O longa documentário, dos diretores Eduardo Ades e Marcus Fernando, que estreou nacionalmente quinta (8), marca os 45 anos de morte do artista. O autor falará sobre a vida e a obra de Torquato Neto, centrando a análise na sua poesia. No dia 28, a obra será lançada no Rio de Janeiro, na Livraria Travessa, em Ipanema. “O livro ficou pronto na mesma época do filme. É uma coincidência salutar”, assinala Portella. Em texto sensível, disseca a poética de Torquato Neto, procurando trazer à tona sua produção literária.
“Em Torquato, a criação nasce do registro da manifestação. Toda e qualquer manifestação”, escreve, lembrando de seus textos na coluna Geleia Geral. “Todo poeta é crítico. Fazer poesia é uma manifestação crítica. Ele criticava a percepção do mundo”, sentencia, destacando seu lado contestador, guerrilheiro e de afrontar.
A elaboração do livro, que foca na produção poética do autor de “Geleia Geral”, música-manifesto do movimento Tropicália, começou em 1999. Mas houve uma pausa, ficando pronto apenas no ano passado. Um dos motivos, Ana Maria Duarte, viúva de Torquato Neto, não autorizava a publicação pela Editora Global. Após sua morte, em 2016, Tiago, filho único do casal, autorizou a obra. Em formato “pocket”, o livro de 200 páginas foi editado pela Global. “ Ele era essencialmente poeta. Tudo o que fazia convergia para a poesia”, afirma Portella, destacando a elaboração dos seus versos. Torquato Neto era jornalista, especializado em música.

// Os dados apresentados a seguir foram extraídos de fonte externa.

(** * Soft Actor-Critic training loop of robojax: schedule, masks, update cycle

    Shallow embedding of [robojax/agents/sac/config.py] and
    [robojax/agents/sac/sac.py].  The Python objects the loop works on are
    kept as they are in the source:

    - a configuration is a Python object, i.e. a finite map from attribute
      names to values; reading an attribute that is absent raises
      [AttributeError];
    - integers are unbounded ([Z]); a float carries its exact rational
      value ([Q]); the per-environment numpy vectors are lists;
    - exceptions are the [Raise] branch of an error monad;
    - [jax.random] keys are positions in the tree of splits. *)

From Stdlib Require Import ZArith QArith Qround List Bool Lia String.
From stdpp Require Import base gmap strings list.

Local Open Scope string_scope.
Local Open Scope Z_scope.

(** ** Exceptions and the error monad *)

Inductive exn : Type :=
| TypeError
| AttributeError (name : string)
| ZeroDivisionError
| ValueError
| IndexError
| UnboundLocalError (name : string).

Inductive result (T : Type) : Type :=
| Ok (v : T)
| Raise (e : exn).
Arguments Ok {T} v.
Arguments Raise {T} e.

#[global] Instance result_ret : MRet result := λ T v, Ok v.
#[global] Instance result_bind : MBind result :=
  λ T U f m, match m with Ok v => f v | Raise e => Raise e end.

(** ** Python values held by a configuration *)

Inductive PyVal : Type :=
| VInt (z : Z)
| VFloat (q : Q)
| VBool (b : bool)
| VNone.

(** A number as Python arithmetic sees it: [bool] is a subclass of [int]. *)
Inductive num : Type :=
| NInt (z : Z)
| NFloat (q : Q).

Definition as_num (v : PyVal) : result num :=
  match v with
  | VInt z => Ok (NInt z)
  | VBool b => Ok (NInt (Z.b2z b))
  | VFloat q => Ok (NFloat q)
  | VNone => Raise TypeError
  end.

(** [a < v] for an integer [a]. *)
Definition py_lt (a : Z) (v : PyVal) : result bool :=
  n ← as_num v;
  match n with
  | NInt z => Ok (a <? z)
  | NFloat q => Ok (negb (Qle_bool q (inject_Z a)))
  end.

(** [a >= v] for an integer [a]. *)
Definition py_ge (a : Z) (v : PyVal) : result bool :=
  n ← as_num v;
  match n with
  | NInt z => Ok (z <=? a)
  | NFloat q => Ok (Qle_bool q (inject_Z a))
  end.

(** [v > 0]. *)
Definition py_pos (v : PyVal) : result bool :=
  n ← as_num v;
  match n with
  | NInt z => Ok (0 <? z)
  | NFloat q => Ok (negb (Qle_bool q 0))
  end.

(** [a % v == 0] for an integer [a]: Python's modulo takes the sign of the
    divisor, as [Z.modulo] does, and raises on a zero divisor. *)
Definition py_mod_is_zero (a : Z) (v : PyVal) : result bool :=
  n ← as_num v;
  match n with
  | NInt z => if z =? 0 then Raise ZeroDivisionError else Ok (a mod z =? 0)
  | NFloat q =>
      if Qeq_bool q 0 then Raise ZeroDivisionError
      else let r := (inject_Z a / q)%Q in Ok (Qeq_bool (inject_Z (Qfloor r)) r)
  end.

(** [x == v] for an element [x] of a numpy vector of counts: numpy compares
    with [None] elementwise and answers [False]. *)
Definition np_eq_scalar (x : Z) (v : PyVal) : bool :=
  match v with
  | VInt z => x =? z
  | VBool b => x =? Z.b2z b
  | VFloat q => Qeq_bool (inject_Z x) q
  | VNone => false
  end.

(** Truth value of [if v:]. *)
Definition py_truthy (v : PyVal) : bool :=
  match v with
  | VInt z => negb (z =? 0)
  | VBool b => b
  | VFloat q => negb (Qeq_bool q 0)
  | VNone => false
  end.

(** [float(v)]. *)
Definition py_float (v : PyVal) : result Q :=
  n ← as_num v;
  match n with
  | NInt z => Ok (inject_Z z)
  | NFloat q => Ok q
  end.

(** The number a value stands for, if it is one. *)
Definition py_Q (v : PyVal) : option Q :=
  match v with
  | VInt z => Some (inject_Z z)
  | VBool b => Some (inject_Z (Z.b2z b))
  | VFloat q => Some q
  | VNone => None
  end.

(** ** config.py: [SACConfig] *)

(** A Python object: its instance dictionary. *)
Abbreviation PyObj := (gmap string PyVal).

Definition getattr (o : PyObj) (name : string) : result PyVal :=
  match o !! name with
  | Some v => Ok v
  | None => Raise (AttributeError name)
  end.

(** Fields of the dataclass without a default. *)
Definition SACConfig_required : list string :=
  ["num_seed_steps"; "replay_buffer_capacity"; "batch_size"].

(** Fields of the dataclass with their defaults. *)
Definition SACConfig_defaults : list (string * PyVal) :=
  [ ("num_envs", VInt 1);
    ("steps_per_env", VInt 1);
    ("grad_updates_per_step", VInt 1);
    ("tau", VFloat (5 # 1000));
    ("discount", VFloat (99 # 100));
    ("backup_entropy", VBool true);
    ("target_entropy", VNone);
    ("learnable_temp", VBool true);
    ("initial_temperature", VFloat 1);
    ("actor_update_freq", VInt 1);
    ("target_update_freq", VInt 1);
    ("eval_freq", VInt 5000);
    ("eval_steps", VInt 1000);
    ("num_eval_envs", VInt 4);
    ("log_freq", VInt 1000);
    ("save_freq", VInt 100000) ].

Definition SACConfig_fields : list string :=
  SACConfig_required ++ map fst SACConfig_defaults.

(** The dataclass constructor applied to a keyword dictionary: the generated
    [__init__] accepts exactly the declared fields, needs the three without
    default, and checks no type. *)
Definition SACConfig (kwargs : PyObj) : result PyObj :=
  if decide (dom kwargs ⊆ list_to_set SACConfig_fields) then
    if decide (list_to_set SACConfig_required ⊆ dom kwargs) then
      Ok (kwargs ∪ list_to_map SACConfig_defaults)
    else Raise TypeError
  else Raise TypeError.

(** ** Random keys

    [jax.random.split(key, n)] returns [n] new keys.  A key is modelled by
    its position in the tree of splits: the [i]-th child of [k] is
    [k ++ [i]]. *)

Definition PRNGKey : Type := list nat.

Definition child (k : PRNGKey) (i : nat) : PRNGKey := (k ++ [i])%list.

Definition split (k : PRNGKey) (n : nat) : list PRNGKey :=
  map (child k) (seq 0 n).

Definition split2 (k : PRNGKey) : PRNGKey * PRNGKey :=
  (child k 0, child k 1).

Definition split3 (k : PRNGKey) : PRNGKey * PRNGKey * PRNGKey :=
  (child k 0, child k 1, child k 2).

(** ** numpy vectors of one entry per environment *)

(** Broadcasting of two one-dimensional arrays: equal lengths, or one of the
    two has length one; anything else is a [ValueError]. *)
Definition broadcast {X Y : Type} (xs : list X) (ys : list Y) : result (list (X * Y)) :=
  if (length xs =? length ys)%nat then Ok (zip xs ys)
  else match xs, ys with
       | [x], _ => Ok (map (pair x) ys)
       | _, [y] => Ok (map (λ x, (x, y)) xs)
       | _, _ => Raise ValueError
       end.

(** [xs += ys]: the result keeps the shape of [xs]. *)
Definition np_iadd {X Y : Type} (f : X → Y → X) (xs : list X) (ys : list Y) : result (list X) :=
  if (length xs =? length ys)%nat then Ok (zip_with f xs ys)
  else match ys with
       | [y] => Ok (map (λ x, f x y) xs)
       | _ => Raise ValueError
       end.

(** [xs[m]] for a boolean mask [m]: the mask must have the length of [xs]. *)
Definition np_select {X : Type} (xs : list X) (m : list bool) : result (list X) :=
  if (length xs =? length m)%nat
  then Ok (map fst (filter (λ p, snd p = true) (zip xs m)))
  else Raise IndexError.

(** [xs[m] = v] for a boolean mask [m]. *)
Definition np_assign {X : Type} (xs : list X) (m : list bool) (v : X) : result (list X) :=
  if (length xs =? length m)%nat
  then Ok (zip_with (λ x (b : bool), if b then v else x) xs m)
  else Raise IndexError.

(** [m.any()] and [m.sum()]. *)
Definition np_any (m : list bool) : bool := existsb id m.
Definition np_sum (m : list bool) : Z := Z.of_nat (length (filter (λ b, b = true) m)).

(** [np.zeros(n)] filled with [zero]. *)
Definition np_zeros {X : Type} (zero : X) (n : PyVal) : result (list X) :=
  match n with
  | VInt z => if z <? 0 then Raise ValueError else Ok (replicate (Z.to_nat z) zero)
  | VBool b => Ok (replicate (Z.to_nat (Z.b2z b)) zero)
  | VFloat _ | VNone => Raise TypeError
  end.

(** ** Parameter bundles *)

(** A model: its parameters, leaf by leaf, and its optimizer state. *)
Record Model : Type := mkModel {
  params : list Q;
  opt_state : list Q
}.

Record ActorCritic : Type := mkActorCritic {
  actor : Model;
  critic : Model;
  target_critic : Model;
  temp : Model
}.

(** Modelled from the spec: [robojax.agents.sac.loss.update_target] is not
    part of the sources at hand.  The spec gives it as the Polyak average
    [target <- tau * critic + (1 - tau) * target], applied parameter-wise;
    the two bundles must have the same leaves, and the optimizer state of the
    target is kept. *)
Definition loss_update_target (critic target_critic : Model) (tau : PyVal) : result Model :=
  t ← py_float tau;
  if (length (params critic) =? length (params target_critic))%nat then
    Ok {| params := zip_with (λ c g, t * c + (1 - t) * g)%Q
                      (params critic) (params target_critic);
          opt_state := opt_state target_critic |}
  else Raise ValueError.

(** ** The collaborators of the agent

    The environment, the networks, the loss functions and the evaluation loop
    live outside [sac.py]; they are the parameters of the development. *)

Class Spaces : Type := {
  Obs : Type;                (* observation of one environment *)
  Act : Type;                (* action of one environment *)
  Rew : Type;                (* a float: reward, entropy, temperature *)
  EnvState : Type;           (* explicit state of a functional environment *)
  Info : Type;
  World : Type;              (* hidden state of the stateful simulators *)
  CriticUpdateAux : Type;
  ActorUpdateAux : Type;
  TempUpdateAux : Type
}.

(** [TimeStep] of config.py: a structure of arrays. *)
Record TimeStep `{Spaces} : Type := mkTimeStep {
  action : list Act;
  env_obs : list Obs;
  next_env_obs : list Obs;
  reward : list Rew;
  mask : list bool
}.

Class Collaborators `{Spaces} : Type := {
  rew_zero : Rew;
  rew_add : Rew → Rew → Rew;
  (* [seed_sampler(rng_key)] *)
  seed_sampler : PRNGKey → list Act;
  (* [actor(env_obs).sample(seed=rng_key)] *)
  actor_sample : Model → list Obs → PRNGKey → list Act;
  (* functional environment: [self.env_reset], [self.env_step] *)
  env_reset : PRNGKey → list Obs * EnvState;
  env_step : PRNGKey → option EnvState → list Act →
             list Obs * EnvState * list Rew * list bool * Info;
  (* stateful environment: [self.env.reset()], [self.env.step(a)] *)
  gym_reset : World → list Obs * World;
  gym_step : World → list Act → list Obs * list Rew * list bool * Info * World;
  (* [self.eval_loop.rollout]: the flattened [ep_ret], [ep_len], [done] *)
  rollout : World → list PRNGKey → Model → PyVal →
            list Rew * list Z * list bool * World;
  (* the indices drawn by [sample_random_batch] *)
  randint : PRNGKey → nat → nat → list nat;
  (* robojax.agents.sac.loss *)
  loss_update_critic : PRNGKey → Model → Model → Model → Model → TimeStep →
                       PyVal → PyVal → Model * CriticUpdateAux;
  loss_update_actor : PRNGKey → Model → Model → Model → TimeStep →
                      Model * ActorUpdateAux;
  loss_update_temp : Model → Rew → PyVal → Model * TempUpdateAux;
  loss_ActorUpdateAux : ActorUpdateAux;
  loss_TempUpdateAux : Rew → TempUpdateAux;
  entropy : ActorUpdateAux → Rew;
  (* [temp()] *)
  temp_value : Model → Rew
}.

(** A local variable of [train] that may not have been assigned yet. *)
Inductive Local (T : Type) : Type :=
| Unbound
| Bound (v : T).
Arguments Unbound {T}.
Arguments Bound {T} v.

Section Agent.
Context `{Collaborators}.

(** ** The replay buffer *)

(** Modelled from the spec: what the buffer keeps of one environment at one
    timestep, the five fields of a transition. *)
Record Row : Type := mkRow {
  row_env_obs : Obs;
  row_action : Act;
  row_reward : Rew;
  row_mask : bool;
  row_next_env_obs : Obs
}.

(** Modelled from the spec: the ring of one environment; [cursor] is the next
    slot written, [fill] the number of slots written so far, capped at the
    capacity. *)
Record EnvRing : Type := mkEnvRing {
  slots : list (option Row);
  cursor : nat;
  fill : nat
}.

(** Modelled from the spec: the buffer, one ring per environment. *)
Record GenericBuffer : Type := mkGenericBuffer {
  capacity_per_env : nat;
  rings : list EnvRing
}.

(** [ceil(a / n)] for a positive [n]. *)
Definition ceil_div (a n : Z) : Z := (a + n - 1) / n.

(** Modelled from the spec: [robojax.data.buffer.GenericBuffer] is not part
    of the sources at hand.  The spec gives a ring per environment, of
    capacity [ceil(buffer_size / n_envs)], allocated once at construction. *)
Definition GenericBuffer_new (buffer_size : PyVal) (n_envs : Z) : result GenericBuffer :=
  n ← as_num buffer_size;
  match n with
  | NInt size =>
      if n_envs =? 0 then Raise ZeroDivisionError
      else if (size <? 0) || (n_envs <? 0) then Raise ValueError
      else
        let cap := Z.to_nat (ceil_div size n_envs) in
        Ok {| capacity_per_env := cap;
              rings := replicate (Z.to_nat n_envs)
                         {| slots := replicate cap None; cursor := 0; fill := 0 |} |}
  | NFloat _ => Raise TypeError
  end.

O autor, que teve acesso a toda obra de Torquato Neto, explica que a seleção só deixou de fora os poemas da fase da adolescência. “Ele escreveu bem mais”, conta, justificando que suas canções eram verdadeiros poemas, enfatizando o esmero no processo de elaboração. O livro, que tem edição também digital, foge do enfoque da sua vida pessoal, seguindo orientação da própria editora. Assim, a obra se destaca pelo grande número de poemas publicados, um dos seus méritos.
“Melhores Poemas: Torquato Neto” é o 17º livro de Portella, que ainda tem parentesco com o poeta piauiense. A admiração começou pela poética-musical, vindo depois o contato com as outras escritas, a exemplo dos poemas e das matérias jornalísticas. Cita a coluna Geleia Geral, que assinou de agosto de 1971 a março de 1972, no jornal carioca “Última Hora”. Foi quando voltou de Londres, para onde viajou com o amigo Hélio Oiticica, fugindo da mão pesada da ditadura militar (1964-1985).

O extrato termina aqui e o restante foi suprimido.